The day I found out that my son was going to be born with Down syndrome is the day that I thought my life was over. I found out over the phone when I was about 17 weeks pregnant. I remember that day like it was yesterday. I remember waking up and going about my day not expecting anything to go wrong. Then I got the call that changed my life. It was August 10, 2007. The phone rang, it was the perinatologist. I remember that my kids were being exceptionally loud that day and it was hard to hear. But her words were crystal clear. "Amanda, I got the results of your amnio and unfortunately it shows that your little boy does have Down syndrome, of course you do have the option to terminate. Do you have any questions?" Immediately my world went still, I could no longer hear my children in the back round all I heard in my head were the words Down syndrome, Down syndrome, Down syndrome. The room started to spin and I felt sick. This had to be a mistake. I was only 25 years old. The only thing I could manage to mutter to the perinatoligest was "how accurate are the results?" She then said "it is 100 percent accurate." I hung up the phone and the tears came. I had never cried so hard in my life. I knew I couldn't be home alone with the kids so I called my husband at work and told him the news. I don't know how I got the words out clearly enough for him to understand me. He kept reassuring me that it would be okay and that we could handle this. No I told him, it would not be okay. I did not want a child with Down syndrome. I hung up the phone and through my tears, managed to make a few other calls. I went to my bed and cried. I cried until I had no tears left. I cried until I passed out. When I woke up a short time later, I started to research Down syndrome on the Internet. I was at least relieved to find out that people with Down syndrome can live a lot longer than I had expected. But there was a lot of scary information out there. I couldn't bear to look at all of this information. I went into survival mode.

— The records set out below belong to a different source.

Lemma completeWorkout_active (s : WorkoutState) (w : CurrentWorkout.t)
    (now : Z) :
  currentWorkout s = Some w ->
  exists s1,
    completeWorkout now s = (tt, s1, [AddLog MsgWorkoutSaved success]) /\
    workoutHistory s1 =
      Workout.mk (CurrentWorkout.mode w) (CurrentWorkout.weightKg w)
        (workingReps s) now (CurrentWorkout.startTime w)
        (CurrentWorkout.warmupEndTime w) now :: workoutHistory s /\
    currentWorkout s1 = None /\
    warmupReps s1 = 0 /\ workingReps s1 = 0 /\
    lastTopCounter s1 = None /\ lastRepCounter s1 = None /\
    autoStopStartTime s1 = None.
Proof.
  intros Hw.
  destruct s as [cw wu wk wt tr wh jl st ap mp ls rr ta ba tb bb lt lr ast cs].
  cbn [currentWorkout] in Hw. subst.
  hook_eval. eexists. split; [reflexivity|]. repeat split; reflexivity.
Qed.

Lemma completeWorkout_idle (s : WorkoutState) (now : Z) :
  currentWorkout s = None ->
  workoutHistory (stateOf (completeWorkout now s)) = workoutHistory s /\
  effectsOf (completeWorkout now s) = [].
Proof.
  intros Hw.
  destruct s as [cw wu wk wt tr wh jl st ap mp ls rr ta ba tb bb lt lr ast cs].
  cbn [currentWorkout] in Hw. subst.
  hook_eval. split; reflexivity.
Qed.

Lemma viewWorkoutOnGraph_cases (index : Z) (s : WorkoutState) :
  viewWorkoutOnGraph index s =
    if (index <? 0) || (Z.of_nat (length (workoutHistory s)) <=? index)
    then (None, s, [AddLog MsgInvalidIndex error])
    else (workoutHistory s !! Z.to_nat index, s, []).
Proof.
  unfold viewWorkoutOnGraph. hook_simpl.
  destruct ((index <? 0) || (Z.of_nat (length (workoutHistory s)) <=? index));
    reflexivity.
Qed.

(** X6: completing an active workout saves exactly one record, at the front
    of the history, with the working reps counted and [now] as its end
    time, and clears the transient state; viewing index 0 then returns
    that record, viewing an index before the start or past the end returns
    nothing and logs an error, and completing again saves nothing more. *)
Theorem complete_saves_then_view (s : WorkoutState) (w : CurrentWorkout.t)
    (now later : Z) :
  currentWorkout s = Some w ->
  let s1 := stateOf (completeWorkout now s) in
  let saved :=
    Workout.mk (CurrentWorkout.mode w) (CurrentWorkout.weightKg w)
      (workingReps s) now (CurrentWorkout.startTime w)
      (CurrentWorkout.warmupEndTime w) now in
  workoutHistory s1 = saved :: workoutHistory s /\
  currentWorkout s1 = None /\
  warmupReps s1 = 0 /\ workingReps s1 = 0 /\
  lastTopCounter s1 = None /\ lastRepCounter s1 = None /\
  autoStopStartTime s1 = None /\
  viewWorkoutOnGraph 0 s1 = (Some saved, s1, []) /\
  viewWorkoutOnGraph (Z.of_nat (length (workoutHistory s1))) s1
    = (None, s1, [AddLog MsgInvalidIndex error]) /\
  viewWorkoutOnGraph (-1) s1 = (None, s1, [AddLog MsgInvalidIndex error]) /\
  workoutHistory (stateOf (completeWorkout later s1)) = workoutHistory s1.
Proof.
  intros Hw.
  destruct (completeWorkout_active s w now Hw)
    as (s1 & Heq & Hh & Hcw & Hwu & Hwk & Ht & Hr & Ha).
  rewrite Heq. unfold stateOf. cbn [fst snd].
  repeat (split; [assumption|]).
  rewrite !viewWorkoutOnGraph_cases, Hh.
  split; [reflexivity|].
  split; [rewrite Z.leb_refl, orb_true_r; reflexivity|].
  split; [reflexivity|].
  destruct (completeWorkout_idle s1 later Hcw) as [Hidle _].
  unfold stateOf in Hidle. rewrite Hidle. exact Hh.
Qed.

Lemma complete_saves_then_view_witness :
  workoutHistory (stateOf (completeWorkout 5000 afterFirstNotification)) =
    [Workout.mk "Old School" 10%Q 0 5000 1000 None 5000] /\
  viewWorkoutOnGraph 0 (stateOf (completeWorkout 5000 afterFirstNotification))
    = (Some (Workout.mk "Old School" 10%Q 0 5000 1000 None 5000),
       stateOf (completeWorkout 5000 afterFirstNotification), []).
Proof.
  destruct (complete_saves_then_view afterFirstNotification
              (CurrentWorkout.mk "Old School" 10%Q 10 1000 None None)
              5000 6000 eq_refl) as (Hh & _ & _ & _ & _ & _ & _ & Hv & _).
  split; [exact Hh | exact Hv].
Defined.

(** ** Monitor samples and auto-stop *)

(** X7: outside unlimited mode a monitor sample never touches the auto-stop
    timer or progress and calls nothing. *)
Theorem monitor_outside_unlimited_mode (s : WorkoutState)
    (sample : MonitorSample) (now : Z) :
  isJustLiftMode s = false ->
  let r := handleMonitorSample sample now s in
  autoStopStartTime (stateOf r) = autoStopStartTime s /\
  autoStopProgress (stateOf r) = autoStopProgress s /\
  effectsOf r = [].
Proof.
  intros Hjl. unfold handleMonitorSample. hook_simpl. rewrite Hjl.
  destruct (maxPos s <? Z.max (posA sample) (posB sample)); hook_simpl;
    repeat split; reflexivity.
Qed.

Lemma monitor_outside_unlimited_mode_witness :
  let r := handleMonitorSample (scenarioSample 0 0) 9000 afterFirstNotification in
  autoStopStartTime (stateOf r) = None /\
  autoStopProgress (stateOf r) = 0%Q /\
  effectsOf r = [].
Proof.
  apply (monitor_outside_unlimited_mode afterFirstNotification
           (scenarioSample 0 0) 9000). reflexivity.
Defined.

(** X9: in unlimited mode, with an eligible cable and the sample not in the
    danger zone, the timer is cleared, the progress is 0 and nothing is
    called. *)
Theorem leaving_danger_zone_resets (s : WorkoutState)
    (sample : MonitorSample) (now : Z) :
  isJustLiftMode s = true ->
  truthy (minRepPosA (repRanges s)) || truthy (minRepPosB (repRanges s))
    = true ->
  checkCable (maxRepPosA (repRanges s)) (minRepPosA (repRanges s))
  || checkCable (maxRepPosB (repRanges s)) (minRepPosB (repRanges s))
    = true ->
  inDangerZone sample (repRanges s) = false ->
  let r := handleMonitorSample sample now s in
  autoStopStartTime (stateOf r) = None /\
  autoStopProgress (stateOf r) = 0%Q /\
  List.filter isCallback (effectsOf r) = [].
Proof.
  intros Hjl Hmin Hcheck Hdanger.
  unfold handleMonitorSample, checkAutoStop. hook_simpl. rewrite Hjl.
  apply orb_true_iff in Hmin. apply orb_true_iff in Hcheck.
  destruct (maxPos s <? Z.max (posA sample) (posB sample)); hook_simpl.
  all: destruct (negb (truthy (minRepPosA (repRanges s)))
                 && negb (truthy (minRepPosB (repRanges s)))) eqn:H1;
    [apply andb_true_iff in H1 as [Ha Hb];
     apply negb_true_iff in Ha, Hb; destruct Hmin; congruence|].
  all: destruct (negb (checkCable (maxRepPosA (repRanges s))
                         (minRepPosA (repRanges s)))
                 && negb (checkCable (maxRepPosB (repRanges s))
                            (minRepPosB (repRanges s)))) eqn:H2;
    [apply andb_true_iff in H2 as [Ha Hb];
     apply negb_true_iff in Ha, Hb; destruct Hcheck; congruence|].
  all: rewrite Hdanger; hook_simpl.
  all: destruct (autoStopStartTime s) eqn:Ht; unfold isNull; hook_simpl;
    rewrite ?Ht; repeat split; reflexivity.
Qed.

Lemma leaving_danger_zone_resets_witness :
  let armed := fst (run restingSamples rangeEstablished) in
  let r := handleMonitorSample (scenarioSample 400 0) 16000 armed in
  autoStopStartTime armed = Some 10000 /\
  autoStopStartTime (stateOf r) = None /\
  autoStopProgress (stateOf r) = 0%Q /\
  List.filter isCallback (effectsOf r) = [].
Proof.
  split; [reflexivity|].
  apply (leaving_danger_zone_resets (fst (run restingSamples rangeEstablished))
           (scenarioSample 400 0) 16000); reflexivity.
Defined.

Lemma progress_value_bounds (elapsed : Z) :
  0 <= elapsed ->
  (0 <= Qmin (inject_Z elapsed / inject_Z 5000) 1 <= 1)%Q.
Proof.
  intros He. split.
  - apply Q.min_glb; [|unfold Qle; cbn; lia].
    unfold Qle, Qdiv, Qmult, Qinv, inject_Z. cbn. lia.
  - apply Q.le_min_r.
Qed.

Lemma checkAutoStop_progress_bounds (sample : MonitorSample)
    (ranges : RepRanges) (now : Z) (s : WorkoutState) :
  (forall t, autoStopStartTime s = Some t -> t <= now) ->
  (0 <= autoStopProgress (stateOf (checkAutoStop sample ranges now s)) <= 1)%Q.
Proof.
  intros Hclock.
  assert (Hzero : (0 <= 0 <= 1)%Q) by (split; unfold Qle; cbn; lia).
  unfold checkAutoStop, AUTO_STOP_DURATION.
  destruct (negb (truthy (minRepPosA ranges))
            && negb (truthy (minRepPosB ranges))); [exact Hzero|].
  destruct (negb (checkCable (maxRepPosA ranges) (minRepPosA ranges))
            && negb (checkCable (maxRepPosB ranges) (minRepPosB ranges)));
    [exact Hzero|].
  destruct (inDangerZone sample ranges).
  - destruct (autoStopStartTime s) as [t|] eqn:Ht;
      hook_simpl; rewrite ?Ht; unfold isNull, orZero;
      hook_simpl; rewrite ?Ht; cbv beta iota.
    + specialize (Hclock t eq_refl).
      pose proof (progress_value_bounds (now - t) ltac:(lia)) as Hp.
      destruct (5000 <=? now - t); hook_simpl; exact Hp.
    + pose proof (progress_value_bounds (now - now) ltac:(lia)) as Hp.
      destruct (5000 <=? now - now); hook_simpl; exact Hp.
  - destruct (autoStopStartTime s) as [t|] eqn:Ht;
      hook_simpl; rewrite ?Ht; unfold isNull; hook_simpl; exact Hzero.
Qed.

(** X10: in unlimited mode the auto-stop progress after a monitor sample lies
    between 0 and 1, provided the clock has not gone back behind the start
    of a running timer. *)
Theorem auto_stop_progress_bounds (s : WorkoutState)
    (sample : MonitorSample) (now : Z) :
  isJustLiftMode s = true ->
  (forall t, autoStopStartTime s = Some t -> t <= now) ->
  let s' := stateOf (handleMonitorSample sample now s) in
  (0 <= autoStopProgress s' <= 1)%Q.
Proof.
  intros Hjl Hclock.
  unfold handleMonitorSample. hook_simpl. rewrite Hjl.
  destruct (maxPos s <? Z.max (posA sample) (posB sample)); hook_simpl.
  all: match goal with
       | |- context [checkAutoStop ?a ?b ?c ?st] =>
           pose proof (checkAutoStop_progress_bounds a b c st Hclock) as Hb;
           destruct (checkAutoStop a b c st) as [[u s2] e2]
       end.
  all: exact Hb.
Qed.

Lemma auto_stop_progress_bounds_witness :
  (0 <= autoStopProgress
          (stateOf (handleMonitorSample (scenarioSample 200 0) 12500
                      (fst (run [MonitorSampleArrives (scenarioSample 200 0)
                                   10000] rangeEstablished))))
     <= 1)%Q.
Proof.
  apply (auto_stop_progress_bounds
           (fst (run [MonitorSampleArrives (scenarioSample 200 0) 10000]
                   rangeEstablished)) (scenarioSample 200 0) 12500).
  - reflexivity.
  - intros t Ht. vm_compute in Ht. injection Ht as <-. lia.
Defined.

I wish I could say that I immediately accepted it and that the rest of my pregnancy was a piece of cake. That just isn't true. Although eventually, I just couldn't cry anymore, I still hurt and I still grieved. I put on the best happy face I could manage but deep down I was hurting. I could not buy anything for this baby because I wasn't sure that I could even love him. I could not put my hand to my belly because I was sure that I was going to give birth to a monster. I briefly thought about the thought of termination but it just was not the right decision for me.
Luckily, I had an amazing doctor who put me in touch with FEDS. I don't know what I would have done without them. I also met another young pregnant mother and we quickly became friends. She was a great support for me. Everything I was going through she had also gone through. I started to realize that my feelings were normal and I started to feel a little less guilty. Before I knew it, it was time for my son to come. I had another good cry still scared about whether I really could love him.
Everyone goes through a certain amount of grieving but eventually they come to terms with the diagnosis. Everyone accepts it at their own pace. For me it was the moment I laid eyes on my beautiful son. I knew then that everything was going to be okay. I stared at that little fuzzy haired boy and instead of wondering if I could ever love him I instead wondered how it was possible to love someone so much.
1 comment:
Thank you for sharing the story of your journey. I felt tears come to my eyes as I read it. Your little Ethan is so beautiful. What a precious gift you have!